Finkelstein a valid reason as to why you will not do so. He is a
serious individual and should be taken seriously. Once again, I
would not be abnormanlly offended if you refused to publish his
op-ed on the grounds that you don’t want to share all points of
view on a subject; I have come to expect that from the mainstream
But he deserves an explanation.
From: martin white
Subject: Your piece Judge Deeds Not Words
Date: Fri, 14 Oct 2005 17:49:40 +0100 (BST)
Dear Norman Finkelstein
I read your op-ed piece which was rejected by so many papers in the States. I was so livid that I wrote the enclosed to the Chicago Tribune.
I greatly admire your huge courage in stating the truth of the great crime which Israel has committed towards the Palestinian people. Thank you.
I am a lawyer in my fifties living in London. I am also Jewish.
I have read Norman G Finkelstein’s op-ed piece which your newspaper and others in the USA refused to publish. The piece is circulating in this country.
I simply have to ask you – why did you refuse to publish?
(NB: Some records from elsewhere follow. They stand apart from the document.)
(* ===== verification/RejectProps.v ===== *)
(** The two rejection loops: what they return for the trials that the engine
    brings about, and the packet filters on which they run. *)

From S2P Require Import Prelude.
From S2P Require Import Simd.
From S2P Require Import PacketFilter.
From S2P Require Import PacketMath.
From S2P Require Import FloatBits.
From Stdlib Require Import SpecFloat.
From S2P Require Import Num.
From S2P Require Import FloatBitsProps.
From S2P Require Import FloatNum.
From S2P Require Import Reject.

(** ** One candidate at a time *)

Section Scalar.
Context {R X : Type} (trial : R → outcome (option X * R)).

(** The [k]-th trial is the first that is accepted. *)
Inductive accepts : nat → R → X → R → Prop :=
  | accepts_now rng x rng' : trial rng = Ret (Some x, rng') → accepts 1 rng x rng'
  | accepts_later k rng rng1 x rng' :
      trial rng = Ret (None, rng1) → accepts k rng1 x rng' → accepts (S k) rng x rng'.

Lemma until_accepted_ok k rng x rng' fuel :
  accepts k rng x rng' → (k <= fuel)%nat → until_accepted trial fuel rng = Ret (x, rng').
Proof.
  intros Ha. revert fuel. induction Ha as [rng x rng' Ht|k rng rng1 x rng' Ht Ha IH];
    intros [|fuel] Hle; try lia; cbn [until_accepted]; rewrite Ht; cbn [mbind outcome_bind]; [done|].
  apply IH. lia.
Qed.

Lemma until_accepted_inv fuel rng x rng' :
  until_accepted trial fuel rng = Ret (x, rng') → ∃ k, (k <= fuel)%nat ∧ accepts k rng x rng'.
Proof.
  revert rng. induction fuel as [|fuel IH]; intros rng; cbn [until_accepted]; [done|].
  destruct (trial rng) as [[[y|] rng1]| | |] eqn:E; cbn [mbind outcome_bind]; try done.
  - intros [= <- <-]. exists 1%nat. split; [lia|by constructor].
  - intros (k & Hk & Ha)%IH. exists (S k). split; [lia|by econstructor].
Qed.

(** The trial that was accepted. *)
Lemma accepts_last k rng x rng' : accepts k rng x rng' → ∃ rng1, trial rng1 = Ret (Some x, rng').
Proof. induction 1; [by eexists|done]. Qed.

End Scalar.

(** ** A packet at a time *)

Section Packets.
Context {F R : Type}.

(** The packets of candidates and conditions of the next [k] trials. *)
Fixpoint trials (trial : R → outcome (list F * list bool * R)) (k : nat) (rng : R) :
    outcome (list (list F * list bool) * R) :=
  match k with
  | O => Ret ([], rng)
  | S k =>
      '(v, bs, rng) ← trial rng;
      '(ts, rng) ← trials trial k rng;
      Ret ((v, bs) :: ts, rng)
  end.

(** The first packet that the queue [q] gives on the trials [ts], when it comes
    with the last of them, and what is then queued. *)
Fixpoint drain (n : nat) (q : list F) (ts : list (list F * list bool)) : option (list F * list F) :=
  match ts with
  | [] => None
  | (v, bs) :: ts =>
      match enqueue n q bs v with
      | (Some p, q) => match ts with [] => Some (p, q) | _ => None end
      | (None, q) => drain n q ts
      end
  end.

Definition has_lanes (n : nat) (t : list F * list bool) : Prop :=
  length (A:=F) t.1 = n ∧ length (A:=bool) t.2 = n.

Definition accepted_lanes (ts : list (list F * list bool)) : list F :=
  concat ((λ t : list F * list bool, chosen t.2 t.1) <$> ts).

Lemma chosen_all (bs : list bool) (v : list F) :
  length v = length bs → forallb (λ b, b) bs = true → chosen bs v = v.
Proof.
  revert v. induction bs as [|[|] bs IH]; intros [|x v] Hl Hb; try done.
  cbn [chosen]. f_equal. apply IH; [by injection Hl|done].
Qed.

Lemma chosen_length (bs : list bool) (v : list F) : (length (chosen bs v) <= length bs)%nat.
Proof.
  revert v. induction bs as [|b bs IH]; intros [|x v]; cbn [chosen length]; try lia.
  specialize (IH v). destruct b; cbn [length]; lia.
Qed.

Lemma chosen_Forall (P : F → Prop) bs v : Forall P v → Forall P (chosen bs v).
Proof.
  intros Hv. revert bs. induction Hv as [|x v Hx Hv IH]; intros [|b bs]; cbn [chosen]; try constructor.
  destruct b; [by constructor|done].
Qed.

(** Nothing is lost: what was queued and what is accepted is handed out or
    queued. *)
Lemma enqueue_conserves n (q : list F) bs v :
  length v = n → length bs = n → (length q < n)%nat →
  match enqueue n q bs v with
  | (Some p, q') => q ++ chosen bs v ≡ₚ p ++ q' ∧ length p = n ∧ (length q' < n)%nat
  | (None, q') => q ++ chosen bs v = q' ∧ (length q' < n)%nat
  end.
Proof.
  intros Hv Hb Hq. unfold enqueue. destruct (forallb (λ b, b) bs) eqn:E.
  - rewrite chosen_all by congruence. by rewrite (comm (++)).
  - pose proof (chosen_length bs v) as Hc.
    destruct (Nat.leb_spec n (length (q ++ chosen bs v))) as [Hle|Hlt]; [|done].
    rewrite take_drop, length_take, length_drop. rewrite length_app in *. split_and!; [done|lia|].
    assert (length (chosen bs v) ≠ n) as Hne; [|lia].
    intros Heq. assert (forallb (λ b, b) bs = true) as Ht; [|congruence].
    rewrite <-Hb in Heq. clear -Heq. revert v Heq. induction bs as [|b bs IH]; intros [|x v]; cbn; try done.
    pose proof (chosen_length bs v). destruct b; cbn; intros Heq; [apply (IH v)|]; lia.
Qed.

Lemma drain_conserves n (q : list F) ts p q' :
  Forall (has_lanes n) ts → (length q < n)%nat → drain n q ts = Some (p, q') →
  q ++ accepted_lanes ts ≡ₚ p ++ q' ∧ length p = n ∧ (length q' < n)%nat.
Proof.
  intros Hts. revert q. induction Hts as [|[v bs] ts [Hv Hb] Hts IH]; intros q Hq; [done|].
  cbn [drain]. pose proof (enqueue_conserves n q bs v Hv Hb Hq) as He.
  unfold accepted_lanes in *. cbn [fmap list_fmap concat fst snd]. cbn [fst snd] in Hv, Hb.
  destruct (enqueue n q bs v) as [[p1|] q1].
  - destruct ts; [|done]. intros [= <- <-]. cbn. by rewrite app_nil_r.
  - destruct He as [<- Hlt]. intros Hd. rewrite app_assoc. by apply IH.
Qed.

(** A packet comes as soon as there are enough accepted lanes. *)
Lemma drain_enough n (q : list F) ts :
  Forall (has_lanes n) ts → (length q < n)%nat →
  (n <= length (q ++ accepted_lanes ts))%nat →
  ∃ k p q', (k <= length ts)%nat ∧ drain n q (take k ts) = Some (p, q').
Proof.
  intros Hts. revert q. induction Hts as [|[v bs] ts [Hv Hb] Hts IH]; intros q Hq Hn.
  - rewrite app_nil_r in Hn. lia.
  - pose proof (enqueue_conserves n q bs v Hv Hb Hq) as He.
    unfold accepted_lanes in *. cbn [fmap list_fmap concat fst snd] in Hn.
    destruct (enqueue n q bs v) as [[p1|] q1] eqn:E.
    + exists 1%nat, p1, q1. cbn [length take drain]. rewrite E. split; [lia|by destruct ts].
    + destruct He as [<- Hlt]. rewrite app_assoc in Hn.
      destruct (IH _ Hlt Hn) as (k & p & q' & Hk & Hd).
      exists (S k), p, q'. cbn [length take drain]. rewrite E. split; [lia|done].
Qed.

Context (n : nat) (ok : F → Prop) `{PacketFilterLaws F n ok}.

(** The queued lanes of a register. *)
Record holds_queue (Q : queue F) (q : list F) : Prop := {
  holds_lanes : length (q_lanes Q) = n;
  holds_ok : Forall ok (q_lanes Q);
  holds_count : cache_rest_cnt Q = Z.of_nat (length q);
  holds_room : (length q < n)%nat;
  holds_taken : take (length q) (q_lanes Q) = q;
}.

Lemma holds_create x : ok x → holds_queue (mk_queue (replicate n x) 0) [].
Proof.
  pose proof (filter_positive (n := n) (ok := ok)). split; cbn; [by rewrite length_replicate|by apply Forall_replicate|done|lia|done].
Qed.

Lemma enqueue_register (Q : queue F) (q v : list F) bs :
  holds_queue Q q → length v = n → length bs = n → Forall ok v →
  ∃ a, compress_append v bs (q_lanes Q) (cache_rest_cnt Q) = Ret a ∧
    match enqueue n q bs v with
    | (Some p, q') => k_full a = true ∧ k_value a = p ∧ holds_queue (mk_queue (k_rest a) (k_count a)) q'
    | (None, q') => k_full a = false ∧ holds_queue (mk_queue (k_rest a) (k_count a)) q'
    end.
Proof.
  intros [Hl Hok Hc Hr Ht] Hv Hb Hokv. rewrite Hc.
  destruct (filter_enqueues v bs (q_lanes Q) (length q)) as (a & Ha & Hla & Hoka & He); try done.
  exists a. split; [done|]. rewrite Ht in He. pose proof (enqueue_conserves n q bs v Hv Hb Hr) as Hn.
  destruct (enqueue n q bs v) as [[p|] q'].
  - destruct He as (Hf & Hp & Hk & Ht'), Hn as (_ & _ & Hlt). by split_and!.
  - destruct He as (Hf & Hk & Ht'), Hn as (_ & Hlt). by split.
Qed.

Lemma trials_S trial k rng ts rng' :
  trials trial (S k) rng = Ret (ts, rng') →
  ∃ v bs ts' rng1, ts = (v, bs) :: ts' ∧ trial rng = Ret (v, bs, rng1) ∧
    trials trial k rng1 = Ret (ts', rng').
Proof.
  cbn [trials]. destruct (trial rng) as [[[v bs] rng1]| | |]; cbn [mbind outcome_bind]; try done.
  destruct (trials trial k rng1) as [[ts' rng2]| | |] eqn:E; cbn [mbind outcome_bind]; try done.
  intros [= <- <-]. by exists v, bs, ts', rng1.
Qed.

Lemma until_full_ok trial ts fuel (Q : queue F) q rng p q' rng' :
  Forall (has_lanes n) ts → Forall (λ t : list F * list bool, Forall ok t.1) ts →
  trials trial (length ts) rng = Ret (ts, rng') → drain n q ts = Some (p, q') →
  (length ts <= fuel)%nat → holds_queue Q q →
  ∃ Q', until_full trial fuel Q rng = Ret (p, Q', rng') ∧ holds_queue Q' q'.
Proof.
  intros Hts. revert fuel Q q rng. induction Hts as [|[v bs] ts [Hv Hb] Hts IH];
    intros fuel Q q rng Hok Ht Hd Hf Hq; [done|]. cbn [fst snd] in Hv, Hb.
  apply Forall_cons in Hok as [Hokv Hok]. cbn [length] in Ht, Hf.
  apply trials_S in Ht as (v' & bs' & ts' & rng1 & [= <- <- <-] & Ht1 & Ht).
  destruct fuel as [|fuel]; [lia|]. cbn [until_full drain] in *. rewrite Ht1. cbn [mbind outcome_bind].
  destruct (enqueue_register Q q v bs Hq Hv Hb Hokv) as (a & -> & He). cbn [mbind outcome_bind].
  destruct (enqueue n q bs v) as [[p1|] q1].
  - destruct He as (-> & -> & Hq1). destruct ts; [|done]. injection Hd as <- <-.
    injection Ht as <-. by eexists.
  - destruct He as (-> & Hq1). apply IH with q1; try done. lia.
Qed.

End Packets.

(** A trial is a function of what it draws. *)
Fixpoint draw_n {St D} (draw : St → outcome (D * St)) (k : nat) (rng : St) : outcome (list D * St) :=
  match k with
  | O => Ret ([], rng)
  | S k => '(d, rng) ← draw rng; '(ds, rng) ← draw_n draw k rng; Ret (d :: ds, rng)
  end.

Lemma draw_n_S {St D} (draw : St → outcome (D * St)) k rng ds rng' :
  draw_n draw (S k) rng = Ret (ds, rng') →
  ∃ d ds' rng1, ds = d :: ds' ∧ draw rng = Ret (d, rng1) ∧ draw_n draw k rng1 = Ret (ds', rng').
Proof.
  cbn [draw_n]. destruct (draw rng) as [[d rng1]| | |]; cbn [mbind outcome_bind]; try done.
  destruct (draw_n draw k rng1) as [[ds' rng2]| | |] eqn:E; cbn [mbind outcome_bind]; try done.
  intros [= <- <-]. by exists d, ds', rng1.
Qed.

Lemma draw_n_take {St D} (draw : St → outcome (D * St)) j k rng ds rng' :
  draw_n draw k rng = Ret (ds, rng') → (j <= k)%nat →
  ∃ rng1, draw_n draw j rng = Ret (take j ds, rng1) ∧ length ds = k.
Proof.
  revert k rng ds. induction j as [|j IH]; intros k rng ds Hd Hj.
  - exists rng. split; [by rewrite take_0|]. clear Hj. revert rng ds Hd.
    induction k as [|k IHk]; intros rng ds Hd; [by injection Hd as <- _|].
    apply draw_n_S in Hd as (d & ds' & rng1 & -> & _ & Hd). cbn. f_equal. by eapply IHk.
  - destruct k as [|k]; [lia|]. apply draw_n_S in Hd as (d & ds' & rng1 & -> & H1 & Hd).
    destruct (IH k rng1 ds' Hd ltac:(lia)) as (rng2 & H2 & Hl). exists rng2.
    cbn [draw_n take length]. rewrite H1. cbn [mbind outcome_bind]. rewrite H2. by rewrite Hl.
Qed.

Section Lanes.
Context {F St D : Type} (n : nat) (ok : F → Prop) `{PacketFilterLaws F n ok}.
Context (trial : St → outcome (list F * list bool * St)) (draw : St → outcome (D * St))
  (good : D → Prop) (lanes : D → list F * list bool).
Context (Htrial : ∀ rng d rng', draw rng = Ret (d, rng') → good d →
  trial rng = Ret (lanes d, rng') ∧ has_lanes n (lanes d) ∧ Forall ok (lanes d).1).

Lemma trials_lanes ds rng rng' :
  draw_n draw (length ds) rng = Ret (ds, rng') → Forall good ds →
  trials trial (length ds) rng = Ret (lanes <$> ds, rng') ∧
  Forall (has_lanes n) (lanes <$> ds) ∧ Forall (λ t : list F * list bool, Forall ok t.1) (lanes <$> ds).
Proof.
  intros Hd Hg. revert rng Hd. induction Hg as [|d ds Hgd Hg IH]; intros rng Hd.
  - injection Hd as <-. by split_and!.
  - cbn [length] in Hd. apply draw_n_S in Hd as (d' & ds' & rng1 & [= <- <-] & H1 & Hd).
    destruct (Htrial _ _ _ H1 Hgd) as (Ht & Hl & Hok). destruct (IH rng1 Hd) as (Hts & Hls & Hoks).
    cbn [length trials fmap list_fmap]. rewrite Ht. destruct (lanes d) as [v bs] eqn:E.
    cbn [mbind outcome_bind]. rewrite Hts. cbn [mbind outcome_bind]. split_and!; [done|by constructor..].
Qed.

Lemma until_full_lanes ds fuel (Q : queue F) q rng p q' rng' :
  draw_n draw (length ds) rng = Ret (ds, rng') → Forall good ds →
  drain n q (lanes <$> ds) = Some (p, q') → (length ds <= fuel)%nat → holds_queue n ok Q q →
  (∃ Q', until_full trial fuel Q rng = Ret (p, Q', rng') ∧ holds_queue n ok Q' q') ∧
  q ++ accepted_lanes (lanes <$> ds) ≡ₚ p ++ q' ∧ length p = n.
Proof.
  intros Hd Hg Hdr Hf Hq. destruct (trials_lanes ds rng rng' Hd Hg) as (Ht & Hl & Hok). split.
  - eapply (until_full_ok n ok trial (lanes <$> ds)); try done; by rewrite length_fmap.
  - destruct (drain_conserves n q _ p q' Hl (holds_room _ _ _ _ Hq) Hdr) as (Hp & Hn & _). done.
Qed.

(** Enough accepted lanes to come, and the loop ends. *)
Lemma until_full_returns ds fuel (Q : queue F) q rng rng' :
  draw_n draw (length ds) rng = Ret (ds, rng') → Forall good ds →
  (n <= length (q ++ accepted_lanes (lanes <$> ds)))%nat → (length ds <= fuel)%nat →
  holds_queue n ok Q q →
  ∃ p Q' rng1, until_full trial fuel Q rng = Ret (p, Q', rng1) ∧ length p = n.
Proof.
  intros Hd Hg Hn Hf Hq. destruct (trials_lanes ds rng rng' Hd Hg) as (_ & Hl & _).
  destruct (drain_enough n q _ Hl (holds_room _ _ _ _ Hq) Hn) as (k & p & q' & Hk & Hdr).
  rewrite length_fmap in Hk. destruct (draw_n_take draw k _ rng ds rng' Hd Hk) as (rng1 & Hd1 & _).
  rewrite <-fmap_take in Hdr.
  assert (length (take k ds) = k) as Hlk by (rewrite length_take; lia).
  rewrite <-Hlk in Hd1 at 1. destruct (until_full_lanes (take k ds) fuel Q q rng p q' rng1 Hd1)
    as [(Q' & Hu & _) (_ & Hp)]; [by apply Forall_take|done|lia|done|]. by exists p, Q', rng1.
Qed.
For those of us in Europe (and the rest of the world except the USA) who read daily of the horrors inflicted on nearly four million unarmed Palestinians by the world’s fourth military power financed and armed by the world’s superpower, the contents of Finkelstein’s piece are hardly news. We are familiar with it all and at last popular revulsion at Israel’s behaviour is becoming widespread.
But I don’t suppose you declined to publish because it contained nothing your readers didn’t know already.
Is the real truth that you and the soit disant “free press” are so craven in the face of the pro-Israel lobby and fearful of loss of advertising revenues that you are prepared to sacrifice your independence and join those who hear no evil and see no evil? Do you not feel the slightest shame at such complicity?
So much for freedom and democracy.
[Sent to the Chicago Tribune]
I go back to the 1960’s and early 1970’s when I went to University at Illinois and when I used to read the Tribune regularly.
I write from London England to express my concern at the recent news that the Tribune has opted not to exercise one of the Constitution’s greatest declarations: Freedom of Speech, by choosing not to publish an op-ed by Norman Finkelstein.
Is the Tribune a partisan paper or is it the outlet I admired in the days when America was going through the toughest tests in its modern history: Vietnam and the Race issue? Without the use of our rights to free speech and freedom of _expression at the time, we and all that young generation of ours, supported by papers like yours, would not have mattered and would not have changed the political landscape, for the better, I must add.
So, why did the Tribune choose to discriminate against Norman Finkelstein. I sincerely hope that you are able to respond honestly.